Roglic, Pogacar, Vansevenant… : les leçons à retenir du Tour du Pays Basque 2021

Primoz Roglic a bouleversé le Tour du Pays Basque en une étape face à Tadej Pogacar, pendant que Mauri Vansevenant se dévoile encore une fois.
Primoz Roglic David Gaudu - Arrivée 6e étape Tour du Pays Basque 2021 - Capture Eurosport

Le Tour du Pays Basque s’est joué sur des descentes. Cela paraît étonnant, mais sur cette 60e édition de l’épreuve espagnole la plus pentue du calendrier, les descentes techniques du Pays Basque ont eu autant d’impact que les murs abrupts cette semaine. Et si l’équipe UAE Team Emirates de Tadej Pogacar et de Brandon McNulty a failli frapper fort par ses offensives, Primoz Roglic et ses équipiers de Jumbo-Visma ont eu même réalisé une course parfaite dans la sixième et dernière étape pour s’offrir une revanche salvatrice après le fiasco de Paris-Nice.

La revanche de Roglic

Son autoritaire ascension du Parc Extebarria sur le contre-la-montre inaugural de ce Tour du Pays Basque avait déjà donné le ton. Parti dans les tous premiers, Primoz Roglic (Jumbo-Visma) souhaitait asseoir dès le premier kilomètre sa domination sur le classement général. Le Slovène pouvait même se targuer d’être longuement accompagné de ses équipiers scandinaves, le Danois Jonas Vingegaard et le Norvégien Tobias Foss sur le podium. Au bout de cette première journée de course, une tendance se dessinait : le duel entre les Jumbo-Visma de Roglic (1er, 3e et 4e) et les UAE Team Emirates de Tadej Pogacar (2e et 5e) allait animer l’ensemble de cette semaine au Pays Basque.

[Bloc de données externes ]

(* ===== verification/PageAlloc.v ===== *)
(** * PageAlloc: ranges of kernel pages

    memory/alloc.rs, [PageAllocator]: a buddy allocator over a region of
    virtual addresses whose free lists are queues on the heap.
    [allocate_pages] takes a block and backs each of its pages with a frame;
    [deallocate_pages] unmaps them, returns the frames and merges the block.
    [init_page_allocator] sizes the region for the memory of the machine, and
    [init_heap] maps the kernel heap. *)

From S2P Require Import Prelude X86 FrameSource Blocks Buddy HeapAlloc.

Record PageAllocator := mkPageAllocator {
  pa_heap_start : Z;
  pa_heap_end : Z;
  pa_levels : nat;
  pa_free_lists : list (list Z);
}.

Definition set_page_list (self : PageAllocator) (level : nat) (l : list Z) : PageAllocator :=
  mkPageAllocator self.(pa_heap_start) self.(pa_heap_end) self.(pa_levels)
    (<[level := l]> self.(pa_free_lists)).

Record PageAllocLayout := mkPageAllocLayout { pl_page : Z; pl_length : Z }.

Definition PageAllocator_new (virt_start virt_end : Z) (levels : nat) : exec PageAllocator :=
  _ ← rassert (virt_start mod 4096 =? 0);
  _ ← rassert (virt_end mod 4096 =? 0);
  region_size ← sub_chk virt_end virt_start;
  shift ← sub_chk (Z.of_nat levels) 1;
  pages ← shl_chk 64 1 shift;
  expected_size ← mul_chk 64 pages 4096;
  _ ← rassert (region_size =? expected_size);
  let free_lists := replicate levels [] in
  first ← index free_lists 0;
  start ← nonnull virt_start;
  mret (mkPageAllocator virt_start virt_end levels (<[0%nat := first ++ [start]]> free_lists)).

Definition PageAllocator_max_size (self : PageAllocator) : exec Z :=
  sub_chk self.(pa_heap_end) self.(pa_heap_start).

Definition PageAllocator_block_size (self : PageAllocator) (level : nat) : exec Z :=
  max_size ← PageAllocator_max_size self;
  shr_chk 64 max_size (Z.of_nat level).

Definition PageAllocator_get_level_from_size (self : PageAllocator) (size : Z)
    : exec (option nat) :=
  max_size ← PageAllocator_max_size self;
  '(level, block_size) ← halving_loop (S self.(pa_levels)) self.(pa_levels) size 0 max_size;
  mret (if block_size <? size then None else Some level).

Le duel se confirmait sur les pentes de la montée abrupte (jusqu’à 20%) d’Ermualde, dans le final de la troisième étape, avec Roglic et Pogacar se livrant un sprint jusqu’au dernier virage. La deuxième manche allait à l’avantage du cadet des Slovènes. Le lendemain, l’équipe UAE Team Emirates réitérait, non pas pour la victoire d’étape, mais au classement général. Les commentateurs en direct s’interrogeaient : Primoz Roglic allait perdre son maillot jaune dans la descente vers Hondarribia s’il décidait de laisser filer l’échappée qui se dessinait autour de l’Américain Brandon McNulty. Et c’est ce qui se passait : McNulty, l’équipier de Pogacar, terminait troisième de l’étape devant Vingegaard, l’équipier de Roglic, et prenait ainsi la tête du général. «On ne peut pas tout contrôler et pour nous, une situation comme celle-ci est également bonne en vue de la grande étape de samedi», expliquait en substance le directeur sportif de Jumbo-Visma Grischa Niermann, confirmant qu’il avait été décidé de désormais reporter la pression sur l’équipe UAE Team Emirates.

La dernière étape vers Arrate, avec ses six murs à enchaîner en moins de 110 kilomètres, attirait tous les regards. Et pour une fois, l’équipe Jumbo-Visma se contentait de rester en retrait. Jusqu’à l’attaque des Astana dans la descente de l’Elosua-Gorla, à plus de 66 kilomètres de l’arrivée. Les Jumbo-Visma jouaient alors une partition parfaite : Roglic se glissait dans la roue des «bleus ciel» avec Sam Oomen, pendant que Vingegaard se faisait discret derrière Pogacar et McNulty, pris au piège dans la descente la plus longue et technique de la journée. Et dans les 50 derniers kilomètres autour d’Arrate, le duel se résumait à cette partie de manivelles entre Roglic décidé à jouer sa carte jusqu’au bout et Pogacar, d’abord bloqué comme équipier de luxe de McNulty avant de devoir se débrouiller seul, au sein de son équipe et même au sein du groupe de poursuivants, agrippé à sa selle…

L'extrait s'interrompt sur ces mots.